C’est ce discours, optimiste sur les perspectives de modernisation économique et sociale de la Russie, peu regardant sur les violations des droits de l’homme et indifférent aux revers du processus de démocratisation, qu’entonnent certains diplomates français en poste à Moscou. Soit à cause d’une propension naïve à prendre pour argent comptant les explications officielles sur le « besoin congénital des Russes d’obéir à un maître », soit pour favoriser, croient-ils l’implantation économique française, soit encore pour chercher à plaire au plus haut niveau de l’Etat.
Les "bons voisins" sont les voisins soumis
C’est, semble-t-il, mal connaître la véritable analyse que font les plus proches collaborateurs de Nicolas Sarkozy sur la réalité russe. Si toutefois les dépêches américaines sorties par Wikileaks en offrent une meilleure approche que la langue de bois destinée au grand public. Que disent en effet les conseillers diplomatiques du président de la République ? Que « la racine du problème, c’est le régime ». Un régime qui a les ornements de la démocratie mais dans lequel il n’existe aucun mécanisme permettant à l’opinion publique d’influencer le pouvoir. Or les détenteurs du pouvoir manquent cruellement d’une vision à long terme des besoins de leur pays, ne regardant pas au-delà de six mois et de leurs intérêts financiers.

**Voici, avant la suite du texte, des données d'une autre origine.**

(* ===== verification/ChainHistory.v ===== *)
(** * Ids over the whole history

    [pending_ids_distinct] is about the requests that wait at one time. Over
    time items are freed and their places used again, so the position alone
    does not tell the requests of a queue apart; together with the slot it
    does, as no request leaves its queue in the slot it was made in. *)

From stdpp Require Import sorting.
From S2P Require Import Prelude Pod Api QueueLayout QueueAccount QueueInv QueueAdd QueueSpec QueueTheorems QueueTiny Solana Accounts Instructions Verify Handlers Provide Reason Laws RequestTheorems ProvideTheorems QueueAdmin Solvency Registry RegistryTheorems Chain ChainCalm ChainHandlers ChainTheorems ChainIds ChainKeys ChainSpec.

(** Time passes: slots are [u64]s and never go back, and there is one clock
    for a slot. *)
Definition not_later (c c' : Clock) : Prop := clock_slot c < clock_slot c' ∨ c = c'.
Definition time_passes (cs : list Clock) : Prop :=
  StronglySorted not_later cs ∧ Forall (λ c, fits 64 (clock_slot c)) cs.

(** A request is not past its time to live when it is made. *)
Lemma not_expired_at_once c r :
  r_created_at r = created_at_from (clock_unix_timestamp c) → expired_now c r = false.
Proof.
  intros Hc. unfold expired_now, request_expired. rewrite Hc. unfold wrapping_sub, wrap.
  rewrite Z.sub_diag. done.
Qed.

Lemma pending_positions σ A k :
  abstracts σ A → NoDup (r_pos <$> pending A k) ∧ Forall (λ r, fits 32 (r_pos r)) (pending A k).
Proof.
  intros HA. unfold pending. destruct (sv_queues A k) as [rs|] eqn:Hq; cbn; [|by split; constructor].
  apply (abs_queues _ _ HA) in Hq as [_ Hh]. by eapply holds_positions.
Qed.

Section History.
Context {chain : Chain} {ob : OraclesBorsh} {rb : RequestBorsh}.
Context {obl : OraclesBorshLaws} {rbl : RequestBorshLaws}.

#[local] Existing Instances chain_rt_laws chain_rt_chain_laws.

Lemma coupled_start σ A tr σ' A' : coupled_run σ A tr σ' A' → abstracts σ A.
Proof. by intros []. Qed.

Lemma coupled_run_app σ A tr1 tr2 σ' A' :
  coupled_run σ A (tr1 ++ tr2) σ' A' → ∃ σ1 A1, coupled_run σ A tr1 σ1 A1 ∧ coupled_run σ1 A1 tr2 σ' A'.
Proof.
  revert σ A. induction tr1 as [|[c e] tr1 IH]; intros σ A H.
  - exists σ, A. split; [|done]. apply coupled_nil. by eapply coupled_start.
  - inversion H as [|?? tr ? σ2 ?? A2 ? HA Hc Hs Hrun]; subst. destruct (IH _ _ Hrun) as (σ1 & A1 & H1 & H2).
    exists σ1, A1. split; [by econstructor|done].
Qed.

(** A request of the history still waits, or its slot is over. *)
Definition waits_or_over (tr : list (Clock * event)) (A : Service) : Prop :=
  ∀ c k r, (c, EvRequested k r) ∈ tr →
    r_slot r = clock_slot c ∧ r_created_at r = created_at_from (clock_unix_timestamp c) ∧
    (r ∈ pending A k ∨ ∃ c', c' ∈ tr.*1 ∧ clock_slot c < clock_slot c').

(** A request that leaves was made in an earlier slot. *)
Lemma leaves_later c A e A' k r c1 :
  spec_step (rt:=chain_rt c) c A e A' → r ∈ pending A k → r_slot r = clock_slot c1 →
  r_created_at r = created_at_from (clock_unix_timestamp c1) → not_later c1 c →
  r ∈ pending A' k ∨ clock_slot c1 < clock_slot c.
Proof.
  intros Hs Hr Hslot Hc [Hlt| ->]; [by right|left].
  destruct Hs as [|k' Hq|k' rs args sh hp scoped pos i Hq _ _ _ bump r0|k' rs i r0 o pk out pf Hq Hi Hold _ _ _|
    k' rs Hq|k' Hq|o pk _ _ _|o pk _]; try done; rewrite pending_set_queue;
    (destruct (decide (k' = k)) as [->|Hne]; [|done]); unfold pending in Hr; rewrite Hq in Hr; cbn in Hr |- *.
  - by apply not_elem_of_nil in Hr.
  - by apply elem_of_insert_at; right.
  - eapply elem_of_delete_ne; [exact Hi|done|]. intros ->. lia.
  - apply list_elem_of_filter. by rewrite (not_expired_at_once c).
  - by apply not_elem_of_nil in Hr.
Qed.

Lemma requested_now c A k r A' :
  spec_step (rt:=chain_rt c) c A (EvRequested k r) A' →
  r_slot r = clock_slot c ∧ r_created_at r = created_at_from (clock_unix_timestamp c) ∧ r ∈ pending A' k ∧
  pending A' k ≡ₚ r :: pending A k ∧ ∃ args sh time, made_from (rt:=chain_rt c) r args sh time.
Proof.
  intros Hs. inversion Hs as [| |? rs args sh hp scoped pos i Hq Hwf _ _ bump r0| | | | |]; subst.
  split; [done|]. split; [done|]. rewrite pending_set_queue, decide_True by done. cbn. split; [|split].
  - apply elem_of_insert_at. by left.
  - unfold pending. rewrite Hq. apply insert_at_perm.
  - do 3 eexists. split; [exact Hwf|]. by exists hp, scoped.
Qed.

Lemma history_waits A0 tr A :
  spec_run A0 tr A → StronglySorted not_later tr.*1 → waits_or_over tr A.
Proof.
  revert A. induction tr as [|[c e] tr IH] using rev_ind; intros A Hrun Hsort c1 k r Hin.
  - by apply not_elem_of_nil in Hin.
  - apply spec_run_app in Hrun as (A1 & H1 & H2). inversion H2 as [|???? A2 ? Hs Hnil]; subst.
    inversion Hnil; subst. clear Hnil H2.
    rewrite fmap_app in *. apply StronglySorted_app in Hsort as (Hle & Hsort & _).
    apply elem_of_app in Hin as [Hin|Hin%list_elem_of_singleton].
    + destruct (IH A1 H1 Hsort c1 k r Hin) as (Hslot & Hc & Hor). split; [done|]. split; [done|].
      destruct Hor as [Hp|(c' & Hc' & Hlt)].
      * destruct (leaves_later _ _ _ _ _ _ c1 Hs Hp Hslot Hc) as [?|Hlt].
        { apply Hle; [|by left]. by apply (list_elem_of_fmap_2 fst) in Hin. }
        { by left. }
        right. exists c. split; [|done]. apply elem_of_app. right. by left.
      * right. exists c'. split; [|done]. apply elem_of_app. by left.
    + injection Hin as <- <-. destruct (requested_now _ _ _ _ _ Hs) as (? & ? & ? & _). split_and!; [done..|by left].
Qed.

(** A request in a history, and the service before and after it. *)
Lemma request_in_history σ A tr1 c k r tr2 σ' A' :
  coupled_run σ A (tr1 ++ (c, EvRequested k r) :: tr2) σ' A' →
  ∃ A1 A2, spec_run A tr1 A1 ∧ spec_step (rt:=chain_rt c) c A1 (EvRequested k r) A2 ∧
    NoDup (r_pos <$> pending A2 k) ∧ fits 32 (r_pos r).
Proof.
  intros (σ1 & A1 & H1 & H2)%coupled_run_app. inversion H2 as [|?? tr ? σ2 ?? A2 ? _ _ Hs Hrun]; subst.
  apply coupled_start in Hrun. destruct (pending_positions _ _ k Hrun) as [Hnd Hall].
  exists A1, A2. split; [by apply coupled_run_spec in H1 as [? _]|]. split; [done|]. split; [done|].
  rewrite Forall_forall in Hall. apply Hall. by apply (requested_now _ _ _ _ _ Hs).
Qed.

(** C10. The program never uses an id twice: whatever the chain does while time
    passes, from a start without requests, two requests that it ever stores in
    the same queue get ids that it hashed from different inputs, whether the
    first still waits when the second is made or not, and also when the same
    caller asks again for the same thing and the place of the first is used
    again. So a proof for one is a proof for another only if the hash function
    collides on these two inputs. *)
Theorem ids_never_reused c0 σ0 cs σ :
  genesis (rt:=chain_rt c0) σ0 → timed_run σ0 cs σ → time_passes cs →
  ∃ tr A, coupled_run σ0 (genesis_service σ0) tr σ A ∧ tr.*1 = cs ∧
    ∀ tr1 c1 k r1 tr2 c2 r2 tr3,
      tr = tr1 ++ (c1, EvRequested k r1) :: tr2 ++ (c2, EvRequested k r2) :: tr3 →
      ∃ args1 sh1 time1 args2 sh2 time2,
        made_from (rt:=chain_rt c1) r1 args1 sh1 time1 ∧ made_from (rt:=chain_rt c2) r2 args2 sh2 time2 ∧
        id_input r1 args1 sh1 time1 ≠ id_input r2 args2 sh2 time2.
Proof.
  intros Hg Hrun [Hsort Hfit]. assert (reachable σ0) as Hr by (exists c0, σ0; by split; [|apply rtc_refl]).
  destruct (run_simulated _ _ _ _ Hr (genesis_abstracts _ _ Hg) Hrun) as (tr & A & Hc & Hcs).
  exists tr, A. split; [done|]. split; [done|]. intros tr1 c1 k r1 tr2 c2 r2 tr3 ->.
  destruct (request_in_history _ _ _ _ _ _ _ _ _ Hc) as (? & ? & _ & Hs1 & _ & Hpos1).
  rewrite app_comm_cons, app_assoc in Hc, Hcs.
  destruct (request_in_history _ _ _ _ _ _ _ _ _ Hc) as (A1 & A2 & Hrun1 & Hs2 & Hnd & Hpos2).
  destruct (requested_now _ _ _ _ _ Hs1) as (Hslot1 & _ & _ & _ & args1 & sh1 & time1 & Hm1).
  destruct (requested_now _ _ _ _ _ Hs2) as (Hslot2 & _ & _ & Hperm & args2 & sh2 & time2 & Hm2).
  exists args1, sh1, time1, args2, sh2, time2. split; [done|]. split; [done|]. intros Heq.
  rewrite <- Hcs, fmap_app in Hsort, Hfit. apply StronglySorted_app in Hsort as (Hle & Hsort & _).
  assert (r_slot r1 = r_slot r2) as Hslot.
  { eapply id_input_slot; [apply Hm1|apply Hm2|..|exact Heq]; rewrite ?Hslot1, ?Hslot2;
      rewrite Forall_forall in Hfit; apply Hfit; set_solver. }
  destruct (history_waits _ _ _ Hrun1 Hsort c1 k r1) as (_ & _ & [Hp|(c' & Hc' & Hlt)]); [set_solver| |].
  - rewrite Hperm, fmap_cons in Hnd. apply NoDup_cons in Hnd as [Hnin _]. apply Hnin.
    rewrite <- (id_input_position _ _ _ _ _ _ _ _ Hpos1 Hpos2 Heq). by apply list_elem_of_fmap_2.
  - destruct (Hle c' c2) as [?| ->]; [done|by left|lia|lia].
Qed.
End History.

A l’Elysée, on ne parait pas se faire beaucoup plus d’illusions sur la politique étrangère russe. Jean-David Levitte explique que pour le Kremlin, les « bons voisins » sont des voisins soumis, et il sait de quoi il parle puisqu’il a négocié, à Moscou, aux côtés de Nicolas Sarkozy, la fin de la guerre russo-géorgienne en août 2008, et l’accord que les Russes ne respectent toujours pas, deux ans plus tard. L’Elysée pense par ailleurs que, malgré l’assistance fournie par Moscou aux Occidentaux en Afghanistan, les dirigeants russes ne sont pas mécontents d’y voir l’OTAN embourbée ; de même que le statu quo sur le dossier nucléaire iranien leur convient parfaitement puisqu’il renforce leur rôle d’éventuel intermédiaire.
Entre ces trois discours, le dernier est certainement le plus réaliste. Le premier se comprend dans la mesure où Nicolas Sarkozy ne veut pas laisser à l’Allemagne une place privilégiée dans les relations politiques et économiques avec la Russie. Et aussi parce qu’il espère obtenir le soutien russe pour atteindre quelques uns des objectifs qu’il s’est fixés pour sa présidence du G20.
Selon le point de vue auquel on se place, le fossé entre les satisfecit publics et l’analyse plus lucide qui reste privée apparait comme une inadmissible hypocrisie ou comme l’expression d’une habile tactique. En tous cas, il est rassurant de penser que la diplomatie française n’est pas complètement dupe des fables qu’elle accrédite parfois sur la réalité russe contemporaine.